FERD. Let me be ever deaf to’t:
One of Pasquil’s paper bullets,61 court-calumny,
A pestilent air, which princes’ palaces
Are seldom purged of. Yet, say that it were true,
I pour it in your bosom, my fixed love
Would strongly excuse, extenuate, nay, deny
Faults, were they apparent in you. Go, be safe
In your own innocency.
DUCH. [Aside] O blessed comfort!
This deadly air is purged.
Exeunt Duchess, Antonio, and Delio
FERD. Her guilt treads on
Hot-burning coulters.—Now, Bosola,
How thrives our intelligence?
BOS. Sir, uncertainly
’Tis rumored she hath had three bastards, but
By whom we may go read i’ th’ stars.
FERD. Why, some
Hold opinion all things are written there.
BOS. Yes, if we could find spectacles to read them.
I do suspect there hath been some sorcery
Used on the duchess.
FERD. Sorcery? to what purpose?
BOS. To make her dote on some desertless fellow
She shames to acknowledge.
FERD. Can your faith give way
To think there’s power in potions or in charms,
To make us love whether we will or no?
BOS. Most certainly.
FERD. Away! these are mere gulleries, horrid things,
Invented by some cheating mountebanks
To abuse us. Do you think that herbs or charms
Can force the will? Some trials have been made
In this foolish practice, but the ingredients
Were lenitive62 poisons, such as are of force
To make the patient mad; and straight the witch
&
nbsp; Swears by equivocation they are in love.

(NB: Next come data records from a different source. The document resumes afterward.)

Lemma collect_position_names_some rs app :
  app ∈ flat_map rule_apps rs -> is_Some (collect_position_names rs !! app_name app).
Proof.
  unfold collect_position_names. generalize (∅ : gmap string (list (gset string))).
  induction (flat_map rule_apps rs) as [|a l IH]; intros m Hin; [by apply elem_of_nil in Hin|].
  cbn [foldl]. apply elem_of_cons in Hin as [->|Hin]; [|by apply IH].
  assert (S : is_Some (update_position_names m a !! app_name a))
    by (unfold update_position_names; rewrite lookup_insert_eq; by eexists).
  clear IH. revert S. generalize (update_position_names m a). induction l as [|b l IH]; intros m' S; [done|].
  cbn [foldl]. apply IH. unfold update_position_names.
  destruct (decide (app_name b = app_name a)) as [E|N]; [rewrite E, lookup_insert_eq; by eexists|].
  by rewrite lookup_insert_ne.
Qed.

Lemma elem_of_rule_apps rs r app : r ∈ rs -> app ∈ rule_apps r -> app ∈ flat_map rule_apps rs.
Proof. intros. apply elem_of_flat_map. by exists r. Qed.

(** Every application has a declared relation of its arity, and names are distinct. *)
Record arities_ok (vc : ChcVc) : Prop := {
  ok_names : NoDup (map rel_name (relations vc));
  ok_apps : forall app, app ∈ flat_map rule_apps (rules vc) ->
    exists rel, rel ∈ relations vc /\ rel_name rel = app_name app /\ length (args app) = arity rel;
}.
(** [finalize_approximation_identity] *)
Definition set_dependent (d : bool) (p : ChcProperty) : ChcProperty := {|
  prop_id := prop_id p; prop_kind := prop_kind p; prop_bb := prop_bb p;
  prop_relation := prop_relation p; prop_message := prop_message p;
  prop_location := prop_location p; approximation_dependent := Some d |}.
Definition finalize_approximation_identity (vc : ChcVc) (total_sound_approximations : N) : ChcVc :=
  let vc := set_approximation (approximated_vars vc) (accounted_approximations vc)
    (N.leb total_sound_approximations (accounted_approximations vc)) vc in
  let tainted := tainted_vars vc in
  set_metadata (decls vc) (cover_assertions vc)
    (map (fun p => set_dependent (property_reads_tainted vc (prop_relation p) tainted) p)
       (properties vc)) vc.

(** ** Lemmas: the two closures *)

Lemma taint_step_inc t c : t ⊆ taint_step t c.
Proof. unfold taint_step. destruct (definition_lhs_and_rhs_vars c) as [[]|]; [case_match|]; set_solver. Qed.

Definition lhs_of (c : Expr) : list string :=
  match definition_lhs_and_rhs_vars c with Some (lhs, _) => [lhs] | None => [] end.

Lemma lhs_count l : (length (flat_map lhs_of l) <= length l)%nat.
Proof.
  induction l as [|c l IH]; cbn; [done|]. rewrite length_app. unfold lhs_of at 1.
  destruct (definition_lhs_and_rhs_vars c) as [[]|]; cbn; lia.
Qed.

Lemma taint_round_bound rs t :
  taint_round rs t ⊆ t ∪ list_to_set (flat_map lhs_of (all_constraints rs)).
Proof.
  unfold taint_round. generalize (all_constraints rs) as l. intros l. revert t.
  induction l as [|c l IH]; intros t; cbn [foldl flat_map]; [set_solver|].
  etransitivity; [apply IH|]. rewrite list_to_set_app. unfold taint_step, lhs_of at 2.
  destruct (definition_lhs_and_rhs_vars c) as [[]|]; [case_match|]; set_solver.
Qed.

Lemma foldl_inc {A B} `{Countable A} (f : gset A -> B -> gset A) l t :
  (forall s b, s ⊆ f s b) -> t ⊆ foldl f t l.
Proof.
  intros Inc. revert t. induction l as [|b l IH]; intros t; cbn; [done|].
  etransitivity; [apply Inc|apply IH].
Qed.

(** The tainted set holds the freed variables and is closed under definitions. *)
Lemma tainted_closed vc :
  (forall n, n ∈ approximated_vars vc -> n ∈ tainted_vars vc) /\
  (forall c lhs rhs n, c ∈ all_constraints (rules vc) ->
     definition_lhs_and_rhs_vars c = Some (lhs, rhs) -> n ∈ rhs -> n ∈ tainted_vars vc ->
     lhs ∈ tainted_vars vc).
Proof.
  unfold tainted_vars. set (seed := list_to_set (approximated_vars vc) : gset string).
  case_decide as S.
  { split; [intros n Hn; by apply elem_of_list_to_set|]. intros c lhs rhs n _ _ _ Hn. set_solver. }
  set (k := length (all_constraints (rules vc))). split.
  - intros n Hn. apply (saturate_invariant (fun s => n ∈ s)); [|by apply elem_of_list_to_set].
    intros t Ht. by apply (foldl_inc taint_step _ t taint_step_inc).
  - intros c lhs rhs n Hc E Hn Hin.
    assert (F : taint_round (rules vc) (saturate k (taint_round (rules vc)) seed) =
                saturate k (taint_round (rules vc)) seed).
    { apply (saturate_closed (list_to_set (flat_map lhs_of (all_constraints (rules vc))))).
      - intros t. apply foldl_inc, taint_step_inc.
      - apply taint_round_bound.
      - transitivity (base.size (list_to_set (flat_map lhs_of (all_constraints (rules vc))) : gset string)).
        + apply subseteq_size. set_solver.
        + etransitivity; [apply size_list_to_set|apply lhs_count]. }
    pose proof (fold_round_fixed taint_step _ _ taint_step_inc F c Hc) as G.
    rewrite <- G. unfold taint_step. rewrite E.
    assert (X : existsb (fun n => bool_decide (n ∈ saturate k (taint_round (rules vc)) seed)) rhs = true).
    { apply existsb_elem. exists n. split; [done|]. by apply bool_decide_eq_true. }
    rewrite X. set_solver.
Qed.

Lemma back_step_inc s r : s ⊆ back_step s r.
Proof. unfold back_step. case_decide; [case_match|]; set_solver. Qed.

(** The reachable set holds the target and the body relation of each rule it
    holds the head of. *)
Lemma backward_closed rs target :
  target ∈ backward_reachable rs target /\
  (forall r b, r ∈ rs -> head_name r ∈ backward_reachable rs target -> body_name r = Some b ->
     b ∈ backward_reachable rs target).
Proof.
  unfold backward_reachable. split.
  - apply (saturate_invariant (fun s => target ∈ s)); [|set_solver].
    intros t Ht. by apply (foldl_inc back_step _ t back_step_inc).
  - intros r b Hr Hh Hb.
    assert (F : back_round rs (saturate (length rs) (back_round rs) {[target]}) =
                saturate (length rs) (back_round rs) {[target]}).
    { apply (saturate_closed (list_to_set (omap body_name rs))).
      - intros t. apply foldl_inc, back_step_inc.
      - intros t. unfold back_round. clear. revert t. induction rs as [|r rs IH]; intros t; [set_solver|].
        cbn [foldl]. etransitivity; [apply IH|]. cbn [omap list_omap]. unfold back_step.
        destruct (body_name r); case_decide; set_solver.
      - transitivity (base.size (list_to_set (omap body_name rs) : gset string)).
        + apply subseteq_size. set_solver.
        + etransitivity; [apply size_list_to_set|]. clear.
          induction rs as [|r rs IH]; cbn; [done|]. destruct (body_name r); cbn; lia. }
    pose proof (fold_round_fixed back_step _ _ back_step_inc F r Hr) as G.
    rewrite <- G. unfold back_step. rewrite decide_True, Hb by done. set_solver.
Qed.

End Analysis.

(** ** The meaning of the verdict *)

Section Meaning.
Context `{AySem}.

(** A variable of the constraints of a rule, or of its head. *)
Definition mentioned (n : string) (r : Rule) : Prop :=
  (exists c, c ∈ iter (constraints (body r)) /\ occurs n c) \/
  (exists e, e ∈ args (head r) /\ occurs n e).

(** Every argument position of a relation stands for one state slot, and the
    slots are respected: an argument at a slot that is not tainted reads no
    tainted variable, whatever expression it is; a head puts a value of the
    slot's sort at a tainted slot; and a body reads a tainted slot by a variable
    of that sort alone, which is tainted too, or a filler ([__pad_*]) that
    nothing else in the rule reads. *)
Record slotted (t : gset string) (rs : list Rule) (slot : string -> nat -> string) : Prop := {
  sl_clean : forall r app i e n, r ∈ rs -> app ∈ rule_apps r -> args app !! i = Some e ->
    slot (app_name app) i ∉ t -> occurs n e -> normalize_approx_var n ∉ t;
  sl_head : forall r i e rho, r ∈ rs -> args (head r) !! i = Some e ->
    slot (head_name r) i ∈ t -> admissible rho -> has_sort (eval rho e) (var_sort (slot (head_name r) i));
  sl_body : forall r app i e, r ∈ rs -> relation (body r) = Some app -> args app !! i = Some e ->
    slot (app_name app) i ∈ t ->
    exists n, value e = Var n /\ var_sort n = var_sort (slot (app_name app) i) /\
      Str.ends_with n "__out" = false /\
      (forall j e', args app !! j = Some e' -> occurs n e' -> j = i) /\
      (normalize_approx_var n ∈ t \/ ~ mentioned n r);
}.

The witchcraft lies in her rank blood. This night
I will force confession from her. You told me
You had got, within these two days, a false key
Into her bed-chamber.
BOS. I have.
FERD. AS I would wish.
BOS. What do you intend to do?
FERD. Can you guess?
BOS. No.
FERD. Do not ask, then:
He that can compass me, and know my drifts,
May say he hath put a girdle ’bout the world,
And sounded all her quicksands.
BOS. I do not
Think so.
FERD. What do you think, then, pray?
BOS. That you
Are your own chronicle too much, and grossly
Flatter yourself.
FERD. Give me thy hand; I thank thee:
I never gave pension but to flatterers,
Till I entertained thee. Farewell.
That friend a great man’s ruin strongly checks,
Who rails into his belief all his defects.63
Exeunt
SCENE II
Enter Duchess, Antonio, and Cariola
DUCH. Bring me the casket hither, and the glass.—
You get no lodging here to-night, my lord.
ANT. Indeed, I must persuade one.
DUCH. Very good:
I hope in time ’twill grow into a custom,
That noblemen shall come with cap and knee
To purchase a night’s lodging of their wives.
ANT. I must lie here.
DUCH. Must! you are a lord of misrule.
ANT. Indeed, my rule is only in the night.
DUCH. To what use will you put me?
ANT. We’ll sleep together.
DUCH. Alas,
What pleasure can two lovers find in sleep!
CAR. My lord, I lie with her often; and I know
She’ll much disquiet you.
ANT. See, you are complained of.
CAR. For she’s the sprawling’st bedfellow.
ANT. I shall like her
The better for that.
CAR. Sir, shall I ask you a question?
ANT. Oh, I pray thee, Cariola.
CAR. Wherefore still, when you lie
With my lady, do you rise so early?
ANT. Laboring men
Count the clock oftenest, Cariola, are glad
When their task’s ended.
DUCH. I’ll stop your mouth.
[Kisses him]
ANT. Nay, that’s but one; Venus had two soft doves
To draw her chariot; I must have another—
[She kisses him again]
When wilt thou marry, Cariola?
CAR. Never, my lord.
ANT. Oh, fie upon this single life! forgo it.